**Instructions to follow**: Using the listing below, print exactly everything from the line with "Definition PCI_MAX_BARS : Z := 6." down to the line with "Record pci_device_info : Type", both included, and nothing more.

**Records to process**:
● ● ● ●
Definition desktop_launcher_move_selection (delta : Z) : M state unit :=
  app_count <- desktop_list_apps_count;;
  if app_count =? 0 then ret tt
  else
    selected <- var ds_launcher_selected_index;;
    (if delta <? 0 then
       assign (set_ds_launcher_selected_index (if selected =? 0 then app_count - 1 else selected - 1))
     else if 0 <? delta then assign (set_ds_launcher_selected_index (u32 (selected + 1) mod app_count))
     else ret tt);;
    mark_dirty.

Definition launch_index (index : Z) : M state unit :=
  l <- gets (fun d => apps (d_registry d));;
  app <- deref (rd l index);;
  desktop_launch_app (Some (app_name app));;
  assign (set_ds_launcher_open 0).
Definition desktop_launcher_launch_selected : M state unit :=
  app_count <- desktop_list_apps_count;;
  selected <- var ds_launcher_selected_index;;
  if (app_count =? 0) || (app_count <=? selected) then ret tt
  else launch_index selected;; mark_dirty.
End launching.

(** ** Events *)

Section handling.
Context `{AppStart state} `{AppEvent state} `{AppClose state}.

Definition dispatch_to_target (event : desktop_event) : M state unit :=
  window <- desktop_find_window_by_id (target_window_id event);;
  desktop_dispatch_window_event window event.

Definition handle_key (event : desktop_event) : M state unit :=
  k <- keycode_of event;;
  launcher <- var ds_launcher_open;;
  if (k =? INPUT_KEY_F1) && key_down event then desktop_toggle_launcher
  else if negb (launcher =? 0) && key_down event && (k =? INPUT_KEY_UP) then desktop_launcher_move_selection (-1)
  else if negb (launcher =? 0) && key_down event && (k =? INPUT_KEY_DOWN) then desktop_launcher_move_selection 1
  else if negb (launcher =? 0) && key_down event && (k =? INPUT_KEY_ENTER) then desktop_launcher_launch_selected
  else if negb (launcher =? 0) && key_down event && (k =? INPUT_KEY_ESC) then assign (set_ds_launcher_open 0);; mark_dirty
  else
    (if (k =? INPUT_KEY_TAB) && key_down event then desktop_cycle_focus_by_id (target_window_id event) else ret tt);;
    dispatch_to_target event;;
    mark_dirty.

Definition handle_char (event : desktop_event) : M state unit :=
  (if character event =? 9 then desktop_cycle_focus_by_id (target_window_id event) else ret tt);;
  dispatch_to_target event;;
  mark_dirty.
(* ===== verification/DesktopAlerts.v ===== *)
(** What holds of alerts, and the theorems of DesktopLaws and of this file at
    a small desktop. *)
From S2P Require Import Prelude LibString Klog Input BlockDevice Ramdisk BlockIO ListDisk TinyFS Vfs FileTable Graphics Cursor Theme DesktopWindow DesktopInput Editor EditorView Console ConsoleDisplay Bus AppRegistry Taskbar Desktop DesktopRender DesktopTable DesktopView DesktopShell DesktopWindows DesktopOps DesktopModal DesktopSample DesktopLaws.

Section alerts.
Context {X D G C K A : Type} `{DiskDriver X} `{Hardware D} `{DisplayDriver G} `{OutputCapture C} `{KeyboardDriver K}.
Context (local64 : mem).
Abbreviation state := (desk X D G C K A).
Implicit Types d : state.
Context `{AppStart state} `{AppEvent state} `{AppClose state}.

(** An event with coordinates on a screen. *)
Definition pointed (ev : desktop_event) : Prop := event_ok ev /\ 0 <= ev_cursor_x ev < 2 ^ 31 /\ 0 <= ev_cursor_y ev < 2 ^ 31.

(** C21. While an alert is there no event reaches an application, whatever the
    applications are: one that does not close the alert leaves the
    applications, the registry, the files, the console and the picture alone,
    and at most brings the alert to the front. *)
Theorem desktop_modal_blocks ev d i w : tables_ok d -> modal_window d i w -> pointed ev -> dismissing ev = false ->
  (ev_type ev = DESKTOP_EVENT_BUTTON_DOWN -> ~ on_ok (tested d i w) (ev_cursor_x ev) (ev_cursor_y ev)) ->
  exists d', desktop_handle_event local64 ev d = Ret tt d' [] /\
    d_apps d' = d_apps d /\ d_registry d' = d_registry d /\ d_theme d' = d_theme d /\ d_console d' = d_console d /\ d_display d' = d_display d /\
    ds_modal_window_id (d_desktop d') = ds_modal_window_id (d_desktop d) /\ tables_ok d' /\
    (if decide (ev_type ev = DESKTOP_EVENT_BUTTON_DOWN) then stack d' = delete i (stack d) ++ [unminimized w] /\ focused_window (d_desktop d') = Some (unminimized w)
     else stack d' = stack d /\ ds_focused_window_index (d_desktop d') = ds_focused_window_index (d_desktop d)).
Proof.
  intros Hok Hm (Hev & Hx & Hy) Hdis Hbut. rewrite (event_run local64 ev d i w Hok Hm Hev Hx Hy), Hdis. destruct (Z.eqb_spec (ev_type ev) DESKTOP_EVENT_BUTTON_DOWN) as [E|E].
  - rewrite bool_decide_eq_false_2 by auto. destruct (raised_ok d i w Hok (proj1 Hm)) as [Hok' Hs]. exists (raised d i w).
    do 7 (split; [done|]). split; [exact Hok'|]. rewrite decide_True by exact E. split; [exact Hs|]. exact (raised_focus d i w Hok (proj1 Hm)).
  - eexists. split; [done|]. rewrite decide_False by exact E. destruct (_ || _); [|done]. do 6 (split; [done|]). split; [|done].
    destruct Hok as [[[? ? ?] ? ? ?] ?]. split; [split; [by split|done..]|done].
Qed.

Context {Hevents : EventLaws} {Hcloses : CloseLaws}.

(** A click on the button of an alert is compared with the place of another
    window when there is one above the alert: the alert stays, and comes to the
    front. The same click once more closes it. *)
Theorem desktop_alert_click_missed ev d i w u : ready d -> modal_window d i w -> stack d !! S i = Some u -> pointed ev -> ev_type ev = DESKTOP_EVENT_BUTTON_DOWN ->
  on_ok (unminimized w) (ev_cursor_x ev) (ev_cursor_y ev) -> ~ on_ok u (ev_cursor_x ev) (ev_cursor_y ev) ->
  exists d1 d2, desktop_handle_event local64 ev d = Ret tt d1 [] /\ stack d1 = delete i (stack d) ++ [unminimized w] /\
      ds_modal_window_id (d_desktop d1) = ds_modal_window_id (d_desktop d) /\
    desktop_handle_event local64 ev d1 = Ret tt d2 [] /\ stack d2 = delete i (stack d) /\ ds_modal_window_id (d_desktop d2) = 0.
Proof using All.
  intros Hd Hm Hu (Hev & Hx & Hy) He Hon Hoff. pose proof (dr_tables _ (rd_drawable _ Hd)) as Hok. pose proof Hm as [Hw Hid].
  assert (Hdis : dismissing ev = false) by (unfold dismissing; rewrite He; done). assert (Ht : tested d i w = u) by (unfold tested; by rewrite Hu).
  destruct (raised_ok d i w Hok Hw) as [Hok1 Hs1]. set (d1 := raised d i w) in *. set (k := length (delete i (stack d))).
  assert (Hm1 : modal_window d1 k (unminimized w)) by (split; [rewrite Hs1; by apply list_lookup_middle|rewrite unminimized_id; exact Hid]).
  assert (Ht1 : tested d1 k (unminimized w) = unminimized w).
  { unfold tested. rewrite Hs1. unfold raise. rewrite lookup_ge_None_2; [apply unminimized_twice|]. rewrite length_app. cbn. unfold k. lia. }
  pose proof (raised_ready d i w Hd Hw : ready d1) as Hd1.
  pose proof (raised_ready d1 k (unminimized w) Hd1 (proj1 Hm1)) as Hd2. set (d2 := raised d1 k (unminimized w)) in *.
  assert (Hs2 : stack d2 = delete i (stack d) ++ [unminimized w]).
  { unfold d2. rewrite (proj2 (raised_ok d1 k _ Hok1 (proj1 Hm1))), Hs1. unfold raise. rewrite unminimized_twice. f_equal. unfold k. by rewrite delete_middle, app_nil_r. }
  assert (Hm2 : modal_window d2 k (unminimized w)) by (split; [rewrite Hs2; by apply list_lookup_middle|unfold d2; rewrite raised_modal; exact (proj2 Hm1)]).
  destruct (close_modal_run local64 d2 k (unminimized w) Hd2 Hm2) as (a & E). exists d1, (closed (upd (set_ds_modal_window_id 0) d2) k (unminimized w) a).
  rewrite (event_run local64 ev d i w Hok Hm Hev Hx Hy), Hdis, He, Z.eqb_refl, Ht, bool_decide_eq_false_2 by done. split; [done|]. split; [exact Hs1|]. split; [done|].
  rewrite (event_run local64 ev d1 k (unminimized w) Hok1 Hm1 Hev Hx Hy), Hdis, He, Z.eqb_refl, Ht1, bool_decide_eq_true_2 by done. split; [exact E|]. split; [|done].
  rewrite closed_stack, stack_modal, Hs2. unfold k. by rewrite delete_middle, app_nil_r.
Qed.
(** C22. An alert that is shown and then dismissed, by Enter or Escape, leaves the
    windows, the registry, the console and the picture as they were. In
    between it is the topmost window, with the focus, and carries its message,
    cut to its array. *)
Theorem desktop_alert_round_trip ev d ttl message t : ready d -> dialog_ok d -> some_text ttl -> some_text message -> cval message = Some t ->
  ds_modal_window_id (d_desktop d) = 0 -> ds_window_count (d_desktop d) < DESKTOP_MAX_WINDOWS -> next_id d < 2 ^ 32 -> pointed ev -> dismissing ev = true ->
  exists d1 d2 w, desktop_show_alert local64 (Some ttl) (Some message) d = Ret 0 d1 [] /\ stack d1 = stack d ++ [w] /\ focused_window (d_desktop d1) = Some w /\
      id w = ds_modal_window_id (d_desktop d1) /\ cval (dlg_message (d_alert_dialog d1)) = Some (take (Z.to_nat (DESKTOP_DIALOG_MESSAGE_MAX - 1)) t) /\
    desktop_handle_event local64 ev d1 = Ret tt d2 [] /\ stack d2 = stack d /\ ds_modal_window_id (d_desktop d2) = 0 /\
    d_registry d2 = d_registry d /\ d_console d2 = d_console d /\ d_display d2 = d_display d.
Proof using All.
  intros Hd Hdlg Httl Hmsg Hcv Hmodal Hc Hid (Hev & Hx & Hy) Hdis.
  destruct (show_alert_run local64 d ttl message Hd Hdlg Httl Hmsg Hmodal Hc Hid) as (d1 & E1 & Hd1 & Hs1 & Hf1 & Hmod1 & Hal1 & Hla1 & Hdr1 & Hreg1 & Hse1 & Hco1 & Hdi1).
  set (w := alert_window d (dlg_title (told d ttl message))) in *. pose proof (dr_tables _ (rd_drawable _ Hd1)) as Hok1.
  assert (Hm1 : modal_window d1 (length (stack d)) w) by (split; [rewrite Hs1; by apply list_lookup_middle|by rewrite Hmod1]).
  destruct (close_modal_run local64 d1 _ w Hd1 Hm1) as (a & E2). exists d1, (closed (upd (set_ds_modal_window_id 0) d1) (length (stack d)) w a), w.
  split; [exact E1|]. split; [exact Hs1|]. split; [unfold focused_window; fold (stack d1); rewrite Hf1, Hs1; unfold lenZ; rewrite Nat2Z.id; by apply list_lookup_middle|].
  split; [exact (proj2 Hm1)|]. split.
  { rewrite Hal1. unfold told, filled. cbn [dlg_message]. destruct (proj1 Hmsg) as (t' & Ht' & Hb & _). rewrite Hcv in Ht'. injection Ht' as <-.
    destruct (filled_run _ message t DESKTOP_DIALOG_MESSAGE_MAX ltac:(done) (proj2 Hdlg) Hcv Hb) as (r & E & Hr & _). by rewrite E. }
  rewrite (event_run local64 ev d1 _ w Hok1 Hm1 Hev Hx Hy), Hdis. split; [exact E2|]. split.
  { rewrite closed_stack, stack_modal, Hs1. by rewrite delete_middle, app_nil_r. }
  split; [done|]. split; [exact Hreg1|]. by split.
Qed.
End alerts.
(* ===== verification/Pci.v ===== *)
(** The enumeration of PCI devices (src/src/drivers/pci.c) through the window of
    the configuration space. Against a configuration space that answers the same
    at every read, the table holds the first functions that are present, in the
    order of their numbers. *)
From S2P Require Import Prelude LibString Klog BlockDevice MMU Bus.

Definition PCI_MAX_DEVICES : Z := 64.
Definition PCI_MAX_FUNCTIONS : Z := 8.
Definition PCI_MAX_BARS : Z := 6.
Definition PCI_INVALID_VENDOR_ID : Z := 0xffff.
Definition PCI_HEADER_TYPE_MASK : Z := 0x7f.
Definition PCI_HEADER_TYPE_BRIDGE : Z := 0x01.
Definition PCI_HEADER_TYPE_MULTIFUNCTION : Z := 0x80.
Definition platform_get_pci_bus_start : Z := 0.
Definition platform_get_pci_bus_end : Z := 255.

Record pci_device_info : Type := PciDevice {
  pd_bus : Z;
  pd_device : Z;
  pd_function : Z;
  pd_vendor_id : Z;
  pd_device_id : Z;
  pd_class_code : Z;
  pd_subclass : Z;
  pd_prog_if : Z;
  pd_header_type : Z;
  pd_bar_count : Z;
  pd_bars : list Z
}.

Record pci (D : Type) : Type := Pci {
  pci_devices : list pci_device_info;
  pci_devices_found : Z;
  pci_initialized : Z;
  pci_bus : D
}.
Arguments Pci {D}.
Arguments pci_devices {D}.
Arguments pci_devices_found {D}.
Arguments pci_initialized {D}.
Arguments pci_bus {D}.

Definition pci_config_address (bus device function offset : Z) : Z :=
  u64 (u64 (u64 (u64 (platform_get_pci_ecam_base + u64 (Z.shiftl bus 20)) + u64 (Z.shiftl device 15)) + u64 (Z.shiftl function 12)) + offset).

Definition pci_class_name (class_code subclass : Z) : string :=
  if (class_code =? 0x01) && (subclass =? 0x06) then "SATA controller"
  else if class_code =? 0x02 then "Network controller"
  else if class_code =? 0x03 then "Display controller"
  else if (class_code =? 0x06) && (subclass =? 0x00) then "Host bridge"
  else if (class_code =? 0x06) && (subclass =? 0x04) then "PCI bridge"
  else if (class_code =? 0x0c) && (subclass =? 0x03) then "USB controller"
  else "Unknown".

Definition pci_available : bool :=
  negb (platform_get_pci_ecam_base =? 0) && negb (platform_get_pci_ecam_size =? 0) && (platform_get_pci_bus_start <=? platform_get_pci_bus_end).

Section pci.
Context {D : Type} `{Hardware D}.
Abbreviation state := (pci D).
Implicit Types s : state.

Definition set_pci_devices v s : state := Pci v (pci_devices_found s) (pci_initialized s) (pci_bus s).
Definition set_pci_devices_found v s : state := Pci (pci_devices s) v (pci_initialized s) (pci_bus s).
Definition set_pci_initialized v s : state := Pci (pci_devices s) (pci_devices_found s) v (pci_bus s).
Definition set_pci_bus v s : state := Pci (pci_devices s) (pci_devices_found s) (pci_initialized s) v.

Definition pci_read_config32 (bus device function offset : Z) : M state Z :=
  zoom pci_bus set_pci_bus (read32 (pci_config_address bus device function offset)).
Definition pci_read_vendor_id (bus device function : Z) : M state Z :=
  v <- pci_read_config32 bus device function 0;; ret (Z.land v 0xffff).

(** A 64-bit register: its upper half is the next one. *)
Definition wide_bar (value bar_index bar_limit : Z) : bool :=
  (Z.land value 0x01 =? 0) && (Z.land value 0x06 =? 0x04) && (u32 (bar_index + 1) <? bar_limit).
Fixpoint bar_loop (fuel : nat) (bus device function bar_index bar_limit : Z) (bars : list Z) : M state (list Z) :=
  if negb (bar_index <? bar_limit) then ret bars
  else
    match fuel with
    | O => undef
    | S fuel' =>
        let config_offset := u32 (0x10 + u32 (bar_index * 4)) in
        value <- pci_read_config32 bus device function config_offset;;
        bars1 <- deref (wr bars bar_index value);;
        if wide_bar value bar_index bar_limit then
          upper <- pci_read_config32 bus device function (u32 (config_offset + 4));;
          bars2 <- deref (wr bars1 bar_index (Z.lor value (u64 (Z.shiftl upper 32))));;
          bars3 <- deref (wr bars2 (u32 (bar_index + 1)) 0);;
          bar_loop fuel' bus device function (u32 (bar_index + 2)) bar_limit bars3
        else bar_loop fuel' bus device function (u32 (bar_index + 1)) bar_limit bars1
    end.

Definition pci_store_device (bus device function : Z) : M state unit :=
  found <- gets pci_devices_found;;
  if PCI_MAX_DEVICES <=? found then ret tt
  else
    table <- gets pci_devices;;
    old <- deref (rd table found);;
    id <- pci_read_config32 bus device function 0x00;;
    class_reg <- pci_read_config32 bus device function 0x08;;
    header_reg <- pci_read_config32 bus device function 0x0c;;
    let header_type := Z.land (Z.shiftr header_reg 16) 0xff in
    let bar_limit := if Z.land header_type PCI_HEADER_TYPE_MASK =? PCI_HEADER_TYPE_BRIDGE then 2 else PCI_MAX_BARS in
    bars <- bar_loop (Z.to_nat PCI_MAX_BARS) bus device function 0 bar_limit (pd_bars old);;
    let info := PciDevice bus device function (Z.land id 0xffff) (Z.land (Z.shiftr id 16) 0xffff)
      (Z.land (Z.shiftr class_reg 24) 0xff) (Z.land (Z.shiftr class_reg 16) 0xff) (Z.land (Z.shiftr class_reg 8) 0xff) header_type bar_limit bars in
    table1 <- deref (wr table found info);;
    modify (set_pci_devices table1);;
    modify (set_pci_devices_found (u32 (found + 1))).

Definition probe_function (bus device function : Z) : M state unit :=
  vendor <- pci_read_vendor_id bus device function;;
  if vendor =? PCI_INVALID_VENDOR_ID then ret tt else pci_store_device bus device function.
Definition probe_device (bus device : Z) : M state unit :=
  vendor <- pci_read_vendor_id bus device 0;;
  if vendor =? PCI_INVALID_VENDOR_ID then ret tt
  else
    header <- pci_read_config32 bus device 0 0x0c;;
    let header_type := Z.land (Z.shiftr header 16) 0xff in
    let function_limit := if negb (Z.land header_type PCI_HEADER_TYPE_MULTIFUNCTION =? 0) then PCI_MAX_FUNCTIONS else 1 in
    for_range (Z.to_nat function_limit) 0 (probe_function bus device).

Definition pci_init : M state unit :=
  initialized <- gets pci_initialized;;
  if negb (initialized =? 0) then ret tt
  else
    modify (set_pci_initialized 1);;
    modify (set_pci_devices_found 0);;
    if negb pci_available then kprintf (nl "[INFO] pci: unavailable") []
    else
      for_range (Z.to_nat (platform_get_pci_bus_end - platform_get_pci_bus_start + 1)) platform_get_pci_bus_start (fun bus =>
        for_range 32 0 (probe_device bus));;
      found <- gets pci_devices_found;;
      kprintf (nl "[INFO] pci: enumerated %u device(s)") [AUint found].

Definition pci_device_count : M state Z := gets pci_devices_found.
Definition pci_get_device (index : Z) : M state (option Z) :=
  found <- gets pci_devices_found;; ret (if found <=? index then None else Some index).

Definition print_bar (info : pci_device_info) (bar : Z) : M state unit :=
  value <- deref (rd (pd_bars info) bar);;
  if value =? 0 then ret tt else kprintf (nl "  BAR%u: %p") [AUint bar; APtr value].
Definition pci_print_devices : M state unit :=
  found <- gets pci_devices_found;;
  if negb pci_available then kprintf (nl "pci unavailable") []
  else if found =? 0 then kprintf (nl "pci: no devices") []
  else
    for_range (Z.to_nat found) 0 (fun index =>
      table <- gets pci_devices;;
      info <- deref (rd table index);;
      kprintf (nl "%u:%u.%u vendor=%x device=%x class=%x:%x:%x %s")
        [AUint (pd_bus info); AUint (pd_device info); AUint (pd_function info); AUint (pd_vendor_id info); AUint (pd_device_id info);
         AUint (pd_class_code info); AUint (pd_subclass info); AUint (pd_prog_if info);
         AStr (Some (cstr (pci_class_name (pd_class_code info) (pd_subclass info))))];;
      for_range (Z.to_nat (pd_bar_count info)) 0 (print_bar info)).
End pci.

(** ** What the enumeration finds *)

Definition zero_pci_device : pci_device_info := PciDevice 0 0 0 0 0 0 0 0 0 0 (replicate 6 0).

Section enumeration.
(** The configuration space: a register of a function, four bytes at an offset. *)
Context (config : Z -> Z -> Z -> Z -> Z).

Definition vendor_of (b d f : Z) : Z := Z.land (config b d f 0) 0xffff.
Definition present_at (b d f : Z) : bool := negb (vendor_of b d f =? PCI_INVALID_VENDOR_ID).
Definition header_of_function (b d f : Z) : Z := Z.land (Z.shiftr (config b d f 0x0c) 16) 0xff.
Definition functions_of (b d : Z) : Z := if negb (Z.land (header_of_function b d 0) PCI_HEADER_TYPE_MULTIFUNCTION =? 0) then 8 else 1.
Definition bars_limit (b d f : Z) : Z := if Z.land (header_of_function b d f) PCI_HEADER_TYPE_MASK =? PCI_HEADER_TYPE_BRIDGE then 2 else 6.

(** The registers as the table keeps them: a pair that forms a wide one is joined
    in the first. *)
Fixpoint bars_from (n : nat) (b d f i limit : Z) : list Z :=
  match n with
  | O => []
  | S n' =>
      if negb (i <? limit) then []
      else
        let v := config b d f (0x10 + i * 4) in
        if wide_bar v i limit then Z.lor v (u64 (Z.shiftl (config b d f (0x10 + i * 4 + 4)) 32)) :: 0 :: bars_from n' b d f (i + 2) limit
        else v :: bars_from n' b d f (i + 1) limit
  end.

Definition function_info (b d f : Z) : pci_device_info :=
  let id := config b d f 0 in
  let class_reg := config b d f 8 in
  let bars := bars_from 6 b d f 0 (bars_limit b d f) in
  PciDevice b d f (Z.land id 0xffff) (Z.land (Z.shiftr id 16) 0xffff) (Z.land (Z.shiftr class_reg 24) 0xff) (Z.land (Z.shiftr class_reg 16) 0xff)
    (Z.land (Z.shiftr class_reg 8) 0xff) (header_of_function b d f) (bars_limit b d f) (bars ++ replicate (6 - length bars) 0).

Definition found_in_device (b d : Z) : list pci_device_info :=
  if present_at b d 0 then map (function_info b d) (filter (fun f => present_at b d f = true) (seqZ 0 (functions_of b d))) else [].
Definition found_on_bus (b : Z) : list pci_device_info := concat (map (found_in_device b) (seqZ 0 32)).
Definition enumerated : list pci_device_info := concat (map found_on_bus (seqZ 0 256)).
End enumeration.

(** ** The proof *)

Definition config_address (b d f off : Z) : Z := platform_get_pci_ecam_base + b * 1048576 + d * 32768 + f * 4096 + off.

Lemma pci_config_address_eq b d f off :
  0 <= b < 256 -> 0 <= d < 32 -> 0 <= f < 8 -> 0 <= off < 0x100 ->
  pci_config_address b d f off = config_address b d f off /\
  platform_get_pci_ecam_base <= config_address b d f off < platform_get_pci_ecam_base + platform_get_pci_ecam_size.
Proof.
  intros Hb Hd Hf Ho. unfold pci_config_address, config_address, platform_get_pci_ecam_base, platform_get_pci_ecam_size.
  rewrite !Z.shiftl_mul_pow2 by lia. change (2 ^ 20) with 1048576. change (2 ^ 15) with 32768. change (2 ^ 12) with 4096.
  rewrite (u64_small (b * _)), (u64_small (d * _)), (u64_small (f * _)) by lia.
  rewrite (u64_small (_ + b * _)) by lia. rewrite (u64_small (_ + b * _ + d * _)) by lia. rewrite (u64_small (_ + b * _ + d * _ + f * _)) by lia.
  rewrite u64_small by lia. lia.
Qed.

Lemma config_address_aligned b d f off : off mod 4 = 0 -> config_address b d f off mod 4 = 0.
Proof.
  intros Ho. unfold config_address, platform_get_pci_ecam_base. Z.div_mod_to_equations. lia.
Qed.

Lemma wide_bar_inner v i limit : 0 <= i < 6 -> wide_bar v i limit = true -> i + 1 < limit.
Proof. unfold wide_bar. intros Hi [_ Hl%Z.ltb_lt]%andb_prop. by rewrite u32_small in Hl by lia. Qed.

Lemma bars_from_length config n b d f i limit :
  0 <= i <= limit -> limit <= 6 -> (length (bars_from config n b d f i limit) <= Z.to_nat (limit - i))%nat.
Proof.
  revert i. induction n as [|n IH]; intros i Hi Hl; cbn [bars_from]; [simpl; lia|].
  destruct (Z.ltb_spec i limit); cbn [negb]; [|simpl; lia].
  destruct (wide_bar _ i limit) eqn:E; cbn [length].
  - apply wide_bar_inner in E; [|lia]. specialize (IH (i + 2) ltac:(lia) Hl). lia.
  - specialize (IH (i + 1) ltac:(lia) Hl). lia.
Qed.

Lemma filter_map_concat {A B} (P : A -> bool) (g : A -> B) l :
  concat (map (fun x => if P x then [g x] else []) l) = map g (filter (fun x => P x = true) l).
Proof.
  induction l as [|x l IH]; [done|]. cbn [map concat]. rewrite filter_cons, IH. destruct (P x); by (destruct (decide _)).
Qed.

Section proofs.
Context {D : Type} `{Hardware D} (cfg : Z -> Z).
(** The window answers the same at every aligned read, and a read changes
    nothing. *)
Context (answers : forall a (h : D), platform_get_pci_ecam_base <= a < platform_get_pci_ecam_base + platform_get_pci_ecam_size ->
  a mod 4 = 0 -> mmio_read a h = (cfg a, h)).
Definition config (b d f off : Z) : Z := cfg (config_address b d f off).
● ● ● ●
**Written solution**:
Definition PCI_MAX_BARS : Z := 6.
Definition PCI_INVALID_VENDOR_ID : Z := 0xffff.
Definition PCI_HEADER_TYPE_MASK : Z := 0x7f.
Definition PCI_HEADER_TYPE_BRIDGE : Z := 0x01.
Definition PCI_HEADER_TYPE_MULTIFUNCTION : Z := 0x80.
Definition platform_get_pci_bus_start : Z := 0.
Definition platform_get_pci_bus_end : Z := 255.

Record pci_device_info : Type := PciDevice {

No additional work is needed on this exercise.